I finally reached the top of the hill and turned off the lights, then entered the foreboding homestead. My stomach climbed to my throat. I’d searched burned-out villages unsure of what I’d find: slaughtered villagers, children, and women, grandparents, blown to smithereens. I blinked those images away and called out, “Tula? Teddy?”
The rustic cabin was in the center of the lot. The shop and barn towered behind the cabin, though they were nearly engulfed by a thicket of pines and an old oak tree. The sound of rain was everywhere, hitting the tarps that covered remnants of cut wood, filling the otherwise quiet yard; a yard redolent with the lives of animals hunted and skinned on the ground where I walked.
Swiftly moving from window to window of the cabin, I stared into the darkness of each, shotgun poised and ready. Sounds filled my head: heavy breathing, footsteps on bamboo bridges. Heard them everywhere, like the ubiquitous sound of rain. I readied my finger on the trigger and squeezed my eyes shut—chased away another ghost.

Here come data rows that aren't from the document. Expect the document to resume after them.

(** The loop over the lines that are left, after [n] lines with [k] selected ones *)
Lemma stream_loop F fuel stream text n k bs :
  (list_files o = true -> is_Some filename) -> byte_text text -> (length text < fuel <= F)%nat ->
  0 <= k <= n -> n + Z.of_nat (length text) < 2 ^ 63 ->
  let sel := filter selected (number (n + 1) (lines text)) in
  exists w', prun text_serve (ploop fuel (stream_turn regexec F stream filename r o multiple_files) (n, k)) (mkgworld text bs) =
      Done (if list_files o && negb (bool_decide (sel = [])) then None else Some (k + Z.of_nat (length sel))) w' /\
    g_out w' = bs ++ (if list_files o && negb (bool_decide (sel = [])) then default [] (cstr <$> filename) ++ [10]
                      else if count_only o then [] else concat (shown <$> sel)).
Proof.
  remember (stream_turn regexec F stream filename r o multiple_files) as body eqn:Ebody.
  intros Hl; revert text n k bs; induction fuel as [| fuel IH]; intros text n k bs Hb Hf Hk Hn sel; [lia |].
  rewrite prun_ploop; replace (body (n, k)) with (stream_turn regexec F stream filename r o multiple_files (n, k)) by (by rewrite Ebody).
  unfold stream_turn; rewrite prun_bind, read_line_run by (done || lia).
  destruct (decide (text = [])) as [-> | Hne].
  - unfold sel; cbn; rewrite andb_false_r; eexists; split; [do 2 f_equal; lia |].
    by destruct (count_only o); rewrite app_nil_r.
  - assert (Hsh := first_line_shorter text Hne).
    assert (Hb' : byte_text (first_line text).2).
    { unfold byte_text in *; rewrite <- (first_line_app text), Forall_app in Hb; apply Hb. }
    unfold sel; rewrite (lines_first text Hne); cbn [number]; rewrite filter_cons.
    set (l := (first_line text).1); set (rest := (first_line text).2) in *.
    cbv zeta; rewrite (matched_selected (n + 1)), !i64_id by lia.
    destruct (decide (selected (n + 1, l))) as [Hs | Hs]; [rewrite bool_decide_true by done | rewrite bool_decide_false by done].
    + destruct (list_files o) eqn:El; cbn [andb negb].
      * destruct Hl as [f ->]; [done |]; rewrite (bool_decide_false (_ :: _ = [])) by done.
        eexists; split; [reflexivity |]; done.
      * set (bs1 := if count_only o then [] else shown (n + 1, l)).
        assert (Hp : prints (if negb (count_only o) then print_match filename o multiple_files (n + 1) l else PRet tt) tt bs1)
          by (unfold bs1; destruct (count_only o); [apply prints_ret | apply print_match_prints]).
        rewrite (prun_done _ _ _ _ _ _ (Hp _)); cbv beta iota.
        destruct (IH rest (n + 1) (k + 1) (bs ++ bs1) Hb') as (w' & Hrun & Hw'); [lia | lia | lia |].
        exists w'; cbn [andb] in Hrun, Hw' |- *; split.
        -- etransitivity; [exact Hrun |]; do 2 f_equal; cbn [length]; lia.
        -- rewrite Hw', <- (assoc_L (++)); f_equal; unfold bs1; by destruct (count_only o).
    + destruct (IH rest (n + 1) k bs Hb') as (w' & Hrun & Hw'); [lia | lia | lia |].
      exists w'; split; [exact Hrun | exact Hw'].
Qed.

An empty oil barrel drummed as the rain hit. I progressed toward the barn. The bushes on the left side of the cabin had familiar fabric hanging from them: a yellow sweater. Tula’s sweater.
Across the yard and inside the barn was a dim light. A split deer, its hooves bound and dangling from a pivot the size of my arm, was suspended at the entrance of the door. I stepped through the blood-drenched ground that led inside but stopped cold in the doorway. There was a scratching sound behind me, inside a small trailer next to the oil drum. Something inside scratched to get out. I heard a growl. Solly?
I turned back to the barn. The rain battered the aluminum roof panels so hard that the birds frantically scattered from the beam twenty feet above. When I opened the door, the smell of rotting meat was overpowering. Bird droppings everywhere. I struggled to see through the shadows. Just then, a glimpse of something in the back, a flicker of light off metal. A gun? Knife? I ducked behind a barrel and watched. It moved again, then a match burst to life and a lantern glowed against the darkness. There he was.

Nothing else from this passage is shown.